India: Software:: China: Hardware:: Africa: Agriculture

Now consider these.
There are four countries A, B, C and D.
Country A has a sparse population, lots of arable land but no growth in economy or productivity is seen.
Country B is over populated, it cannot feed its domestic market the food grain it produces.
Country C is neither over populated, nor does it use its land for agriculture, but for oil.
Country D is mildly populated, and uses its land to reserve resources, not only for agriculture.
Country A leases its land to Country B.
Country B has a trade treaty of Oil for food with Country C.
Country D supplies the necessary technology to Country B for agriculture and high yielding products.
Country A can be represented by African nations and Latin American nations, Country B as China and India, Country C as the OPEC countries, Country D as the developed nations.
Now does solve the world hunger problem? Mildly so, you may think.
The Saudi Arabian investors have spent more than 100 Million USD for getting barley, wheat and rice from a leased land in Ethiopia. China has similarly invested in larger land deals in the African nations. Probably this in our new future!
But to underestimate bureaucratic hassles of the host country, it would be over confidence, Venezuela recently banned outsourcing deals of land, and similarly some other African nations too.
Land deals are in fact not new.
In fact, the economist recently said that around 15-20 million hectare of farmland is under talks or lease for an amount of deals worth 20-30 billion USD.
What has the host country have in benefit? Here are some of the pointers:
  1. Consider this an opportunity to align it as a lease for growth concept. The host country should take this as a means to use the foreign country to invest in infrastructure, industries, and economic growth.
  2. Leasing agreements should not be of 99 years or more than 10 years, after which the lease would be renewed again for the growth Vs. Lease strategy.
  3. Around 20-35% of the food grains made in the host country must be kept within the host country. This would solve malnutrition of the some of the poor countries. Also, the rest should be allowed only to go back.
  4. Ban on the exports of such crops produced by the foreign country. This would lead to further escalation of issues regarding trade barriers.
  5. G-8 should lay down a definite structure to the land outsourcing deals in the next meeting.
  6. More transparency is required to deal with such issues for deals between two governments by taking people into consideration, so that when it comes to actual deploy of the strategy, implementation would be smooth. Because people should see the advantages for working and growing crops for a foreign country.
  7. No bio-fuel should be considered growing in the host country. This would again address the need for the issue of trade imbalance.
  8. Farm land price arbitrage should be taken into account for the foreign countries while seeking a host country. Also productivity of land, availability of natural resources, access to water, country population, country population density, easy entry exit trade treaty, stability in polity should be taken into account for the host country for investments.
All is well that ends well. Hope this article can shed some light on the growing world food crisis.

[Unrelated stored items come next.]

(** X7: an address found by [bulk_resolve_emails] is the address
    [resolve_email] returns for the same non-empty name. *)
Theorem bulk_hit_agrees_with_resolve_email
        (self : EmailResolver) (usernames : list string) (u email : string) :
  u <> EmptyString ->
  Dict.get (fst (bulk_resolve_emails self usernames)) u = Some (Some email) ->
  fst (resolve_email self u) = Some email.
Proof.
  intros Hne Hget.
  assert (Hspec := bulk_resolve_loop_spec usernames self []). cbn zeta in Hspec.
  destruct Hspec as [_ [Hin [Hout _]]]. unfold clean_of in Hin, Hout.
  unfold bulk_resolve_emails in Hget. rewrite combine_with_map in Hget.
  destruct (in_dec string_dec u usernames) as [Hi | Hni].
  - rewrite (Hin u Hi) in Hget. inversion Hget as [Hhit].
    assert (Hres : resolve_email self u = (Some email, self)).
    { apply resolve_email_exact_hit; [now apply truthy_true_iff | exact Hhit]. }
    now rewrite Hres.
  - rewrite (Hout u Hni) in Hget. discriminate.
Qed.

Lemma bulk_hit_agrees_with_resolve_email_witness :
  fst (resolve_email (new_resolver (Some mapping_table)) " jdoe")
  = Some "john.doe@example.com".
Proof.
  apply (bulk_hit_agrees_with_resolve_email
           (new_resolver (Some mapping_table)) ["zed"; " jdoe"] " jdoe").
  - discriminate.
  - reflexivity.
Defined.

(** The converse fails: [bulk_resolve_emails] has no partial matching, so a
    name [resolve_email] resolves can end up in the unmapped set. *)
Example bulk_has_no_partial_match :
  let r := new_resolver (Some mapping_table) in
  fst (resolve_email r "lee") = Some "b.lee@example.com"
  /\ Dict.get (fst (bulk_resolve_emails r ["lee"])) "lee" = Some None
  /\ elements (unmapped_users (snd (bulk_resolve_emails r ["lee"]))) = ["lee"].
Proof. repeat split; vm_compute; reflexivity. Qed.


(** ** The tiers of [search_contact_email] *)

Section TierProperties.

Context `{!Collaborators}.

(** [search_contact_email] in one piece, with the answer of the resolver
    and of Outlook named. *)
Lemma search_contact_email_eq (self : OutlookEmailService) (name_or_email : string) :
  search_contact_email self name_or_email
  = if negb (Py.truthy name_or_email) then (None, self)
    else if Py.contains "@" name_or_email && Py.contains "." name_or_email
    then (Some name_or_email, self)
    else
      let mapped_email := fst (resolve_email (email_resolver self) name_or_email) in
      let self1 :=
        with_resolver self (snd (resolve_email (email_resolver self) name_or_email)) in
      if Py.truthy_opt mapped_email
      then (mapped_email, with_stats self1 (incr_mapped (resolution_stats self)))
      else match outlook_answer self name_or_email with
           | Some email =>
               (Some email,
                with_stats self1 (incr_outlook_resolved (resolution_stats self)))
           | None =>
               (None, with_stats self1 (incr_failed (resolution_stats self)))
           end.
Proof.
  unfold search_contact_email, outlook_answer.
  destruct (negb (Py.truthy name_or_email)); [reflexivity|].
  destruct (Py.contains "@" name_or_email && Py.contains "." name_or_email);
    [reflexivity|].
  destruct (resolve_email (email_resolver self) name_or_email) as [m r]. reflexivity.
Qed.

Lemma resolve_email_mapping (r : EmailResolver) (username : string) :
  email_mapping (snd (resolve_email r username)) = email_mapping r.
Proof.
  unfold resolve_email. destruct (negb _); [reflexivity|].
  destruct (Dict.get _ _); [reflexivity|].
  destruct (partial_match _ _); reflexivity.
Qed.

Lemma resolve_email_answer (r1 r2 : EmailResolver) (username : string) :
  email_mapping r1 = email_mapping r2 ->
  fst (resolve_email r1 username) = fst (resolve_email r2 username).
Proof.
  intros Hm. unfold resolve_email. rewrite Hm.
  destruct (negb _); [reflexivity|].
  destruct (Dict.get _ _); [reflexivity|].
  destruct (partial_match _ _); reflexivity.
Qed.

(** What [search_contact_email] leaves alone. *)
Lemma search_contact_email_keeps (self : OutlookEmailService) (name_or_email : string) :
  email_mapping (email_resolver (snd (search_contact_email self name_or_email)))
  = email_mapping (email_resolver self)
  /\ address_book (snd (search_contact_email self name_or_email)) = address_book self
  /\ is_connected (snd (search_contact_email self name_or_email)) = is_connected self
  /\ outlook (snd (search_contact_email self name_or_email)) = outlook self.
Proof.
  rewrite search_contact_email_eq.
  destruct (negb (Py.truthy name_or_email)); [repeat split|].
  destruct (Py.contains "@" name_or_email && Py.contains "." name_or_email);
    [repeat split|].
  cbn zeta.
  destruct (Py.truthy_opt _);
    [|destruct (outlook_answer self name_or_email)];
    cbn; repeat split; apply resolve_email_mapping.
Qed.

(** The answer depends on the mapping, the address book and the connection
    only. *)
Lemma search_contact_email_answer
      (self1 self2 : OutlookEmailService) (name_or_email : string) :
  email_mapping (email_resolver self1) = email_mapping (email_resolver self2) ->
  address_book self1 = address_book self2 ->
  is_connected self1 = is_connected self2 ->
  fst (search_contact_email self1 name_or_email)
  = fst (search_contact_email self2 name_or_email).
Proof.
  intros Hm Hb Hc. rewrite !search_contact_email_eq.
  destruct (negb (Py.truthy name_or_email)); [reflexivity|].
  destruct (Py.contains "@" name_or_email && Py.contains "." name_or_email);
    [reflexivity|].
  cbn zeta.
  rewrite (resolve_email_answer _ _ name_or_email Hm).
  assert (Ho : outlook_answer self1 name_or_email = outlook_answer self2 name_or_email)
    by (unfold outlook_answer; now rewrite Hb, Hc).
  rewrite Ho.
  destruct (Py.truthy_opt _); [reflexivity|].
  destruct (outlook_answer self2 name_or_email); reflexivity.
Qed.

(** X8: the answer of [search_contact_email] does not depend on what was
    resolved before: after any other resolution, the same name gets the
    same answer. *)
Theorem search_contact_email_stable
        (self : OutlookEmailService) (earlier name_or_email : string) :
  fst (search_contact_email (snd (search_contact_email self earlier)) name_or_email)
  = fst (search_contact_email self name_or_email).
Proof.
  destruct (search_contact_email_keeps self earlier) as [Hm [Hb [Hc _]]].
  now apply search_contact_email_answer.
Qed.

(** X9: a name that is empty or shaped like an address leaves the
    statistics alone.  Any other name raises exactly one of the counters
    [mapped], [outlook_resolved], [failed] by one and leaves the other
    three counters as they were: [mapped] when the resolver gave a non-empty
    address, which is then the answer; otherwise [outlook_resolved] when
    Outlook gave an address, which is then the answer; otherwise [failed],
    and the answer is [None].  The answer is [None] exactly when [failed]
    is the counter raised. *)
Theorem search_contact_email_counts
        (self : OutlookEmailService) (name_or_email : string) :
  let run := search_contact_email self name_or_email in
  let before := resolution_stats self in
  let after := resolution_stats (snd run) in
  (name_or_email = EmptyString
   \/ Py.contains "@" name_or_email && Py.contains "." name_or_email = true ->
   after = before)
  /\ (reaches_resolver name_or_email ->
      ((Py.truthy_opt (fst (resolve_email (email_resolver self) name_or_email)) = true
        /\ fst run = fst (resolve_email (email_resolver self) name_or_email)
        /\ stats_are after (S (mapped before)) (outlook_resolved before)
                     (fallback_used before) (failed before))
       \/ (Py.truthy_opt (fst (resolve_email (email_resolver self) name_or_email)) = false
           /\ (exists email, outlook_answer self name_or_email = Some email
                             /\ fst run = Some email)
           /\ stats_are after (mapped before) (S (outlook_resolved before))
                        (fallback_used before) (failed before))
       \/ (Py.truthy_opt (fst (resolve_email (email_resolver self) name_or_email)) = false
           /\ outlook_answer self name_or_email = None
           /\ fst run = None
           /\ stats_are after (mapped before) (outlook_resolved before)
                        (fallback_used before) (S (failed before))))
      /\ (fst run = None <-> failed after = S (failed before))
      /\ (fst run <> None -> failed after = failed before)).
Proof.
  cbn zeta. rewrite search_contact_email_eq. split.
  - intros [-> | Hshape]; [reflexivity|].
    destruct (negb (Py.truthy name_or_email)); [reflexivity|].
    now rewrite Hshape.
  - intros [Hne Hshape].
    rewrite (proj2 (truthy_true_iff _) Hne), Hshape. cbn [negb]. cbn zeta.
    destruct (Py.truthy_opt (fst (resolve_email (email_resolver self) name_or_email)))
      eqn:Ht.
    + cbn [fst snd with_stats resolution_stats incr_mapped failed].
      split; [|split].
      * left. split; [reflexivity|]. split; [reflexivity|].
        unfold stats_are. cbn. now repeat split.
      * split; [|intros Hf; lia].
        intros Hnone. rewrite Hnone in Ht. discriminate.
      * intros _. reflexivity.
    + destruct (outlook_answer self name_or_email) as [email|] eqn:Ho.
      * cbn [fst snd with_stats resolution_stats incr_outlook_resolved failed].
        split; [|split].
        -- right. left. split; [reflexivity|]. split; [now exists email|].
           unfold stats_are. cbn. now repeat split.
        -- split; [discriminate | intros Hf; lia].
        -- intros _. reflexivity.
      * cbn [fst snd with_stats resolution_stats incr_failed failed].
        split; [|split].
        -- right. right. split; [reflexivity|]. split; [reflexivity|].
           split; [reflexivity|]. unfold stats_are. cbn. now repeat split.
        -- split; reflexivity.
        -- intros Hn. now contradiction Hn.
Qed.
Lemma SFleb_trans x y z :
  SFleb x y = true -> SFleb y z = true -> SFleb x z = true.
Proof.
  sf_destruct x; sf_destruct y; sf_destruct z; try (simpl; congruence); sf_cmp.
Qed.

Lemma SFltb_eqb_class x y w :
  SFltb x y = true -> SFeqb x w = true -> SFeqb y w = true -> False.
Proof.
  sf_destruct x; sf_destruct y; sf_destruct w; try (simpl; congruence); sf_cmp.
Qed.

(** *** The same facts on primitive floats

    [x <? y], [x <=? y] and [x =? y] are Python's [<], [<=] and [==] on
    floats; [0] stands for the integer literal [0] of the source, which
    Python compares with a float by value. *)

Open Scope float_scope.

Lemma Prim2SF_0 : Prim2SF 0 = S754_zero false.
Proof. reflexivity. Qed.

Lemma Prim2SF_infinity : Prim2SF infinity = S754_infinity false.
Proof. reflexivity. Qed.

Ltac to_sf :=
  unfold is_inf_or_nan, is_infinity, is_nan in *;
  rewrite ?FloatAxioms.ltb_spec, ?FloatAxioms.leb_spec, ?FloatAxioms.eqb_spec,
    ?FloatAxioms.abs_spec in *;
  rewrite ?Prim2SF_0, ?Prim2SF_infinity in *.

Lemma lt0_sf_pos w : (0 <? w) = true <-> sf_pos (Prim2SF w).
Proof. to_sf. sf_destruct (Prim2SF w); cbv; intuition congruence. Qed.

Lemma le0_sf_nonneg w : (0 <=? w) = true <-> sf_nonneg (Prim2SF w).
Proof. to_sf. sf_destruct (Prim2SF w); cbv; intuition congruence. Qed.

Lemma pos_finite_sf w :
  (0 <? w) = true -> (w <? infinity) = true -> sf_pos_finite (Prim2SF w).
Proof. to_sf. sf_destruct (Prim2SF w); cbv; intuition congruence. Qed.

Lemma not_le0_sf w : (w <=? 0) = false <-> sf_pos_or_nan (Prim2SF w).
Proof. to_sf. sf_destruct (Prim2SF w); cbv; intuition congruence. Qed.

Lemma not_lt0_sf w : (w <? 0) = false <-> sf_not_neg (Prim2SF w).
Proof. to_sf. sf_destruct (Prim2SF w); cbv; intuition congruence. Qed.

Lemma eq0_sf w : (w =? 0) = true <-> exists s, Prim2SF w = S754_zero s.
Proof.
  to_sf. sf_destruct (Prim2SF w); cbv; split; intros H;
    try congruence; try (destruct H; congruence); eauto.
Qed.

Lemma is_nan_sf w : is_nan w = true <-> Prim2SF w = S754_nan.
Proof.
  to_sf. pose proof (SFltb_irrefl (Prim2SF w)) as Hirr.
  sf_destruct (Prim2SF w); try (cbv; intuition congruence);
    unfold SFeqb; unfold SFltb in Hirr;
    destruct (SFcompare _ _) as [[]|] eqn:E; simpl; try (intuition congruence);
    revert E; sf_cmp.
Qed.
(** C2, at a failing input.  The form asks to register [e] for
    [http://example.com/] followed by the euro sign, and the target answers
    200: the request is accepted and the dictionary holds the URI under
    [e].  The lookup [GET /e] (with an HTTP version) then finds the entry,
    but [send_header('Location', MEMORY[name])] cannot encode the euro sign
    as latin-1: [UnicodeEncodeError] leaves [do_GET] and no redirect is
    sent, whatever the network. *)
Theorem do_GET_raises_UnicodeEncodeError :
  let uri := "http://example.com/" +:+ euro_sign in
  let after := do_POST ("longuri=" +:+ uri +:+ "&shortname=e")
                 (always (Response 200)) initial in
  after.1 = Ok (see_other "/")
  ∧ MEMORY after.2 !! "e" = Some uri
  ∧ ∀ net, do_GET "/e" net after.2 = (Raise UnicodeEncodeError, after.2).
Proof.
  intros uri after.
  assert (after = (Ok (see_other "/"),
                   mkWorld {["e" := uri]} [mkRequest "GET" uri None])) as ->.
  { subst after. rewrite (do_POST_fields _ "e" uri) by reflexivity.
    by rewrite (register_probe _ _ uri) by reflexivity. }
  split; [done|]. split; [done|]. intros net. unfold do_GET.
  by rewrite do_GET_name.
Qed.
(** * sheepdog-ng client library: volume (VDI) operations of lib/shared/vdi.c

    A shallow embedding of [lib/shared/vdi.c].  The functions that talk to
    the cluster ([lock_vdi], [unlock_vdi], [sd_vdi_open], [sd_vdi_close],
    [do_vdi_create], [write_object], [read_object], [find_vdi],
    [vdi_read_inode], [sd_vdi_snapshot], [sd_vdi_create], [sd_vdi_clone])
    are written as programs of a small state-and-failure monad over a
    [world] that holds the remote cluster, the heap of volume handles,
    [errno] and the ordered trace of every externally visible action
    (requests handed to [sd_run_sdreq], lines printed on stderr, handles
    freed).  [queue_request], which works on memory shared with other
    threads, is a sequence of atomic actions with an interleaving
    semantics.

    The headers [sheepdog.h] and [internal.h] are not part of the sources:
    their constants and helpers are the fields of the class [sd_proto], and
    what the transport behind [sd_run_sdreq] answers is a variable of the
    sections, so every statement holds for all of them.  Integers of the
    source are [Z]; the file compares and copies them and does no
    arithmetic on them.  The one place where a value is stored into a
    narrower member, the [uint32_t flags] of [write_object] into the
    16-bit [hdr.flags], is cut to the width of the member there. *)

From Stdlib Require Import ZArith String List Lia.
From stdpp Require Import base option gmap strings list fin_maps.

One thought on “India: Software:: China: Hardware:: Africa: Agriculture

  1. Very interesting take on the world food crisis. However,the resource rush will also increasingly target renewable sources of energy. Sub-Saharan Africa is particularly well positioned for developing solar and hydro energy, as well as the production of biofuels.Africa can and must feed itself first while engaging in the development of a biofuels market that does not compete with food production. Between 2003 and 2007, two-thirds of the global increase in corn output went to biofuels, mostly to meet demand in the United States. While biofuels have contributed to higher food crop prices, they also represent an opportunity for profitable production in the developing world. The continent’s four most advanced economies—Egypt, Morocco, South Africa, and Tunisia- have diversified economies and manufacturing and services together total 83 percent of their combined GDP. [McK Q]Oil exporters (like Algeria, Angola, Nigeria)) have the continent's highest GDP per capita but also the least diversified economies.Transition and Pre-transition economies need more stable political and economic environments to finance economic growth & resources. The growth engines can sustain & they can benefit from increasing ties to the global economy only when they have all the necessary ingredients for further expansion. I'd like to see a post on the those strategies.